▸ TASK ITEM
Give the lines below again exactly, starting with the line that holds "assert (Hlive : ∀" and going on through the line that holds "unit_start_lt by done.".

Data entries
╔══

(* ===== verification/ContextIRPlan.v ===== *)
(** * The budget assembler: what must be sent

    A description of the mandatory and protected units of [make_plan] that does
    not mention its loops: which items survive the caps and the grouping, and
    which of them belong to a unit that is sent whatever the budget. *)

From S2P Require Import Prelude Db PyString ContextIR ContextIRProps.

#[local] Open Scope Z_scope.

Module ContextIRPlan.
Import ContextIR ContextIRProps.

Section host.
Context `{ContextHost}.

(** ** The description *)

(** An item that only the manifest shows, or that may not be cut and is no part
    of a model step. *)
Definition fixed_item (i : ContextItem) : Prop :=
  visibility i = VISIBILITY_MANIFEST_ONLY
  ∨ kind i ∉ STEP_KINDS ∧ truncation_policy i = POLICY_NEVER.

(** A tool result moves to the unit of the call it answers. *)
Definition relinked (calls : gmap string string) (c : ContextItem) : ContextItem :=
  match calls !! pair_id c with
  | Some u => if bool_decide (kind c = KIND_TOOL_RESULT) then c <| unit_id := u |> else c
  | None => c
  end.

Definition is_ambiguous (ambiguous : gset string) (c : ContextItem) : bool :=
  is_kind TOOL_KINDS c && bool_decide (pair_id c ∈ ambiguous).

(** What the caps leave of the items, without the calls and results whose pair
    is claimed by two units. *)
Definition survivors (items : list ContextItem) : list ContextItem :=
  let cs := omap (λ i, (_cap_item i ∅).1) items in
  let '(calls, ambiguous) := call_units cs in
  map (relinked calls) (List.filter (λ c, negb (is_ambiguous ambiguous c)) cs).

(** The unit of [i] holds a fixed item, or it is a step and all of it arrived
    after the request that opened the turn in progress. *)
Definition needed (items : list ContextItem) (i : ContextItem) : Prop :=
  let mate j := j ∈ survivors items ∧ unit_id j = unit_id i in
  (∃ j, mate j ∧ fixed_item j)
  ∨ (∃ j, mate j ∧ kind j ∈ STEP_KINDS) ∧ 0 ≤ request_index items
    ∧ ∀ j, mate j → request_index items < arrival (map item_id items) (item_id j).

(** ** The caps *)

Lemma mandatory_fixed i : _mandatory i = true ↔ fixed_item i.
Proof.
  unfold _mandatory, fixed_item, is_manifest_only, is_kind, is_never.
  repeat case_bool_decide; naive_solver.
Qed.

Lemma cap_item_records i r : (_cap_item i r).1 = (_cap_item i ∅).1.
Proof. unfold _cap_item. cbn zeta. by repeat case_match. Qed.

Lemma cap_fixed i : fixed_item i → (_cap_item i ∅).1 = Some i.
Proof.
  intros Hf. assert (is_manifest_only i || is_never i = true) as Hb.
  { unfold is_manifest_only, is_never. destruct Hf as [->|[_ ->]]; [done|apply orb_true_r]. }
  unfold _cap_item. by rewrite Hb.
Qed.

Lemma cap_fold_capped items s :
  capped (foldl cap_step s items) = capped s ++ omap (λ i, (_cap_item i ∅).1) items.
Proof.
  revert s. induction items as [|i items IH]; intros s; cbn [foldl]; [by rewrite app_nil_r|].
  rewrite IH. unfold cap_step. cbn [omap list_omap]. rewrite <- (cap_item_records i (records s)).
  destruct (_cap_item i (records s)) as [[c|] r]; simpl; [by rewrite <- app_assoc|done].
Qed.

(** ** The grouping *)

(** The units partition the list by [unit_id], in its order. *)
Definition grouped (l : list ContextItem) (us : list (string * list ContextItem)) : Prop :=
  NoDup us.*1
  ∧ (∀ k u, (k, u) ∈ us → u ≠ [] ∧ u = List.filter (λ i, bool_decide (unit_id i = k)) l)
  ∧ ∀ i, i ∈ l → unit_id i ∈ us.*1.

Lemma add_to_unit_keys us i k : k ∈ (add_to_unit us i).*1 ↔ k ∈ us.*1 ∨ k = unit_id i.
Proof.
  induction us as [|[k' u] us IH]; simpl; [set_solver|].
  case_bool_decide as Hk; simpl; rewrite !elem_of_cons; [naive_solver|]. rewrite IH. naive_solver.
Qed.

Lemma add_to_unit_nodup us i : NoDup us.*1 → NoDup (add_to_unit us i).*1.
Proof.
  induction us as [|[k' u] us IH]; simpl; intros Hn; [repeat constructor; set_solver|].
  apply NoDup_cons in Hn as [Hn Hus]. case_bool_decide as Hk; simpl; constructor; auto.
  rewrite add_to_unit_keys. naive_solver.
Qed.

Lemma add_to_unit_elem us i k u :
  NoDup us.*1 → (k, u) ∈ add_to_unit us i →
  k ≠ unit_id i ∧ (k, u) ∈ us
  ∨ k = unit_id i ∧ ∃ u0, u = u0 ++ [i] ∧ ((k, u0) ∈ us ∨ u0 = [] ∧ k ∉ us.*1).
Proof.
  induction us as [|[k' u'] us IH]; simpl; intros Hn.
  { rewrite list_elem_of_singleton. intros [= -> ->]. right. split; [done|]. exists [].
    split; [done|]. right. split; [done|]. apply not_elem_of_nil. }
  apply NoDup_cons in Hn as [Hn Hus]. case_bool_decide as Hk; rewrite elem_of_cons.
  - intros [[= -> ->]|Hin].
    + right. split; [done|]. exists u'. split; [done|]. left. left.
    + left. split; [|by right]. intros ->. apply Hn. rewrite Hk.
      by apply (list_elem_of_fmap_2 fst us (unit_id i, u)).
  - intros [[= -> ->]|Hin]; [left; split; [done|left]|].
    destruct (IH Hus Hin) as [[H1 H2]|(H1 & u0 & H2 & H3)]; [left; split; [done|by right]|].
    right. split; [done|]. exists u0. split; [done|]. destruct H3 as [H3|[H3 H4]]; [left; by right|].
    right. split; [done|]. rewrite elem_of_cons. naive_solver.
Qed.

Lemma filter_snoc {A} (p : A → bool) l x :
  List.filter p (l ++ [x]) = List.filter p l ++ if p x then [x] else [].
Proof. rewrite List.filter_app. simpl. by destruct (p x). Qed.

Lemma add_to_unit_grouped l us i : grouped l us → grouped (l ++ [i]) (add_to_unit us i).
Proof.
  intros (Hnd & Hu & Hk). split; [by apply add_to_unit_nodup|]. split.
  - intros k u Hin. rewrite filter_snoc.
    destruct (add_to_unit_elem us i k u Hnd Hin) as [[Hne Hin']|(-> & u0 & -> & H0)].
    + rewrite (bool_decide_false (unit_id i = k)) by congruence. rewrite app_nil_r. by apply Hu.
    + rewrite bool_decide_true by done. split; [by destruct u0|].
      f_equal. destruct H0 as [H0|[-> H0]]; [by apply Hu|]. symmetry. apply filter_all_false.
      intros x Hx. apply bool_decide_eq_false_2. intros E. apply H0. rewrite <- E. by apply Hk.
  - intros j. rewrite elem_of_app, list_elem_of_singleton, add_to_unit_keys.
    intros [Hj| ->]; [left; by apply Hk|by right].
Qed.

Lemma group_fold_grouped calls amb cs l s :
  grouped l (units s) →
  grouped (l ++ map (relinked calls) (List.filter (λ c, negb (is_ambiguous amb c)) cs))
    (units (foldl (group_step calls amb) s cs)).
Proof.
  revert l s. induction cs as [|c cs IH]; intros l s Hg; cbn [foldl]; [by rewrite app_nil_r|].
  simpl. unfold group_step at 2. fold (is_ambiguous amb c). destruct (is_ambiguous amb c); simpl.
  - by apply IH.
  - rewrite cons_middle, app_assoc. apply IH. simpl. by apply add_to_unit_grouped.
Qed.

(** ** The classes *)

Definition is_live (ids : list string) (request : Z) (u : list ContextItem) : bool :=
  existsb (is_kind STEP_KINDS) u && (0 <=? request) && (request <? unit_start ids u).

Lemma classify_fold_must ids n us p :
  let p' := foldl (classify_step ids n) p us in
  mandatory p' = mandatory p ++ List.filter (existsb _mandatory) us
  ∧ protected p' = protected p
      ++ List.filter (λ u, negb (existsb _mandatory u) && is_live ids n u) us.
Proof.
  revert p. induction us as [|u us IH]; intros p; cbn [foldl]; [by rewrite !app_nil_r|].
  cbn zeta. destruct (IH (classify_step ids n p u)) as [-> ->]. unfold classify_step. simpl.
  fold (is_live ids n u). destruct (existsb _mandatory u); simpl; [by rewrite <- app_assoc|].
  destruct (is_live ids n u); simpl; [by rewrite <- app_assoc|].
  destruct (negb _); [done|]. by destruct (forallb _ u).
Qed.

Lemma foldl_min_lt n l : ∀ x, n < foldl Z.min x l ↔ n < x ∧ ∀ y, y ∈ l → n < y.
Proof.
  induction l as [|y l IH]; intros x; cbn [foldl].
  { split; [|tauto]. intros Hx. split; [done|]. by intros y ?%not_elem_of_nil. }
  rewrite IH. split.
  - intros [Hm Hl]. split; [lia|]. intros z [->|Hz]%elem_of_cons; [lia|auto].
  - intros [Hx Hl]. pose proof (Hl y ltac:(left)). split; [lia|]. intros z Hz. apply Hl. by right.
Qed.

Lemma unit_start_lt ids n u :
  u ≠ [] → n < unit_start ids u ↔ ∀ j, j ∈ u → n < arrival ids (item_id j).
Proof.
  destruct u as [|i u]; [done|]. intros _. unfold unit_start. simpl. rewrite foldl_min_lt. split.
  - intros [Hi Hu] j [->|Hj]%elem_of_cons; [done|]. apply Hu.
    by apply (list_elem_of_fmap_2 (λ i, arrival ids (item_id i))).
  - intros Hu. split; [apply Hu; left|]. intros y Hy. apply (list_elem_of_fmap _ u) in Hy as (j & -> & Hj).
    apply Hu. by right.
Qed.

Lemma existsb_witness {A} (p : A → bool) (l : list A) : existsb p l = true ↔ ∃ x, x ∈ l ∧ p x = true.
Proof. rewrite existsb_exists. by setoid_rewrite list_elem_of_In. Qed.

Lemma elem_of_join_filter (p : list ContextItem → bool) us i :
  i ∈ mjoin (List.filter p us) ↔ ∃ u, u ∈ us ∧ p u = true ∧ i ∈ u.
Proof.
  rewrite list_elem_of_join. setoid_rewrite list_elem_of_In.
  setoid_rewrite filter_In. setoid_rewrite <- list_elem_of_In. naive_solver.
Qed.

(** The mandatory and protected units of the plan are those of the description. *)
Lemma plan_must_spec items i :
  i ∈ mjoin (mandatory (make_plan items)) ++ mjoin (protected (make_plan items)) ↔
  i ∈ survivors items ∧ needed items i.
Proof.
  unfold make_plan, survivors, needed. cbn zeta.
  pose proof (cap_fold_capped items (mkStage ∅ [] [] [])) as Hcap. simpl in Hcap.
  pose proof (cap_fold_perm items (mkStage ∅ [] [] [])) as [_ Hunits]. simpl in Hunits.
  unfold survivors. rewrite <- Hcap. set (s := foldl cap_step _ items) in *.
  destruct (call_units (capped s)) as [calls amb].
  set (l := map (relinked calls) _).
  assert (grouped l (units (foldl (group_step calls amb) s (capped s)))) as (_ & Hu & Hk).
  { apply (group_fold_grouped calls amb (capped s) [] s). rewrite Hunits.
    split; [constructor|]. split; [|by intros ? ?%not_elem_of_nil].
    by intros k u ?%not_elem_of_nil. }
  set (us := units (foldl _ s (capped s))) in *. clearbody us.
  set (ids := map item_id items). set (n := request_index items).
  set (p0 := mkPlan _ _ _ _ _ _).
  destruct (classify_fold_must ids n us.*2 p0) as [Em Ep]. simpl.
  rewrite (mjoin_perm _ _ (order_by_perm (start_leb ids) _)), Em.
  rewrite (mjoin_perm _ _ (order_by_perm (start_leb ids) (protected _))), Ep. simpl.
  rewrite elem_of_app, !elem_of_join_filter.
  assert (Hmate : ∀ u, u ∈ us.*2 → i ∈ u →
    u ≠ [] ∧ ∀ j, j ∈ u ↔ j ∈ l ∧ unit_id j = unit_id i).
  { intros u ([k u'] & -> & Hin)%list_elem_of_fmap Hi. simpl in *. destruct (Hu k u' Hin) as [Hne ->].
    split; [done|]. intros j. rewrite !list_elem_of_In, !filter_In, !bool_decide_eq_true in *.
    rewrite <- !list_elem_of_In in *. naive_solver. }
  assert (Hmand : ∀ u, u ∈ us.*2 → i ∈ u → (existsb _mandatory u = true ↔
    ∃ j, (j ∈ l ∧ unit_id j = unit_id i) ∧ fixed_item j)).
  { intros u Hin Hi. destruct (Hmate u Hin Hi) as [_ Hj]. rewrite existsb_witness.
    setoid_rewrite mandatory_fixed. by setoid_rewrite Hj. }
  assert (Hlive : ∀ u, u ∈ us.*2 → i ∈ u → (is_live ids n u = true ↔
    (∃ j, (j ∈ l ∧ unit_id j = unit_id i) ∧ kind j ∈ STEP_KINDS) ∧ 0 ≤ n
    ∧ ∀ j, j ∈ l ∧ unit_id j = unit_id i → n < arrival ids (item_id j))).
  { intros u Hin Hi. destruct (Hmate u Hin Hi) as [Hne Hj]. unfold is_live.
    rewrite !andb_true_iff, existsb_witness, Z.leb_le, Z.ltb_lt, unit_start_lt by done.
    unfold is_kind. setoid_rewrite bool_decide_eq_true. setoid_rewrite Hj. tauto. }
  split.
  - intros [(u & Hin & Hp & Hi)|(u & Hin & [_ Hp]%andb_true_iff & Hi)].
    + split; [by apply (Hmate u Hin Hi)|]. left. by apply (Hmand u).
    + split; [by apply (Hmate u Hin Hi)|]. right. by apply (Hlive u).
  - intros [Hi Hneed]. pose proof (Hk i Hi) as ([k u] & Ek & Hin)%list_elem_of_fmap. simpl in Ek.
    assert (Hin' : u ∈ us.*2) by by apply (list_elem_of_fmap_2 snd us (k, u)).
    assert (Hiu : i ∈ u).
    { destruct (Hu k u Hin) as [_ ->]. apply list_elem_of_In, filter_In.
      split; [by apply list_elem_of_In|by apply bool_decide_eq_true]. }
    destruct (existsb _mandatory u) eqn:E; [left; by exists u|].
    right. exists u. split; [done|]. rewrite E. split; [|done]. simpl. apply (Hlive u Hin' Hiu).
    destruct Hneed as [Hf|Hf]; [|done]. apply (Hmand u Hin' Hiu) in Hf. congruence.
Qed.

(** A fixed item that is no call or result survives as it is. *)
Lemma fixed_survives items i :
  i ∈ items → fixed_item i → kind i ∉ TOOL_KINDS → i ∈ survivors items ∧ needed items i.
Proof.
  intros Hi Hf Hk. assert (i ∈ survivors items) as Hs; [|split; [done|left; by exists i]].
  unfold survivors. set (cs := omap _ items).
  assert (i ∈ cs) as Hc by (apply list_elem_of_omap; exists i; by rewrite cap_fixed).
  destruct (call_units cs) as [calls amb].
  assert (relinked calls i = i) as E.
  { unfold relinked. destruct (calls !! _); [|done]. rewrite bool_decide_false; [done|].
    intros Ek. apply Hk. rewrite Ek. right. left. }
  rewrite <- E. apply list_elem_of_fmap_2, list_elem_of_In, filter_In.
  split; [by apply list_elem_of_In|]. unfold is_ambiguous, is_kind.
  by rewrite (bool_decide_false (kind i ∈ TOOL_KINDS)).
Qed.
End host.
End ContextIRPlan.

╚══

▸ ANSWER TO THIS EXERCISE
  assert (Hlive : ∀ u, u ∈ us.*2 → i ∈ u → (is_live ids n u = true ↔
    (∃ j, (j ∈ l ∧ unit_id j = unit_id i) ∧ kind j ∈ STEP_KINDS) ∧ 0 ≤ n
    ∧ ∀ j, j ∈ l ∧ unit_id j = unit_id i → n < arrival ids (item_id j))).
  { intros u Hin Hi. destruct (Hmate u Hin Hi) as [Hne Hj]. unfold is_live.
    rewrite !andb_true_iff, existsb_witness, Z.leb_le, Z.ltb_lt, unit_start_lt by done.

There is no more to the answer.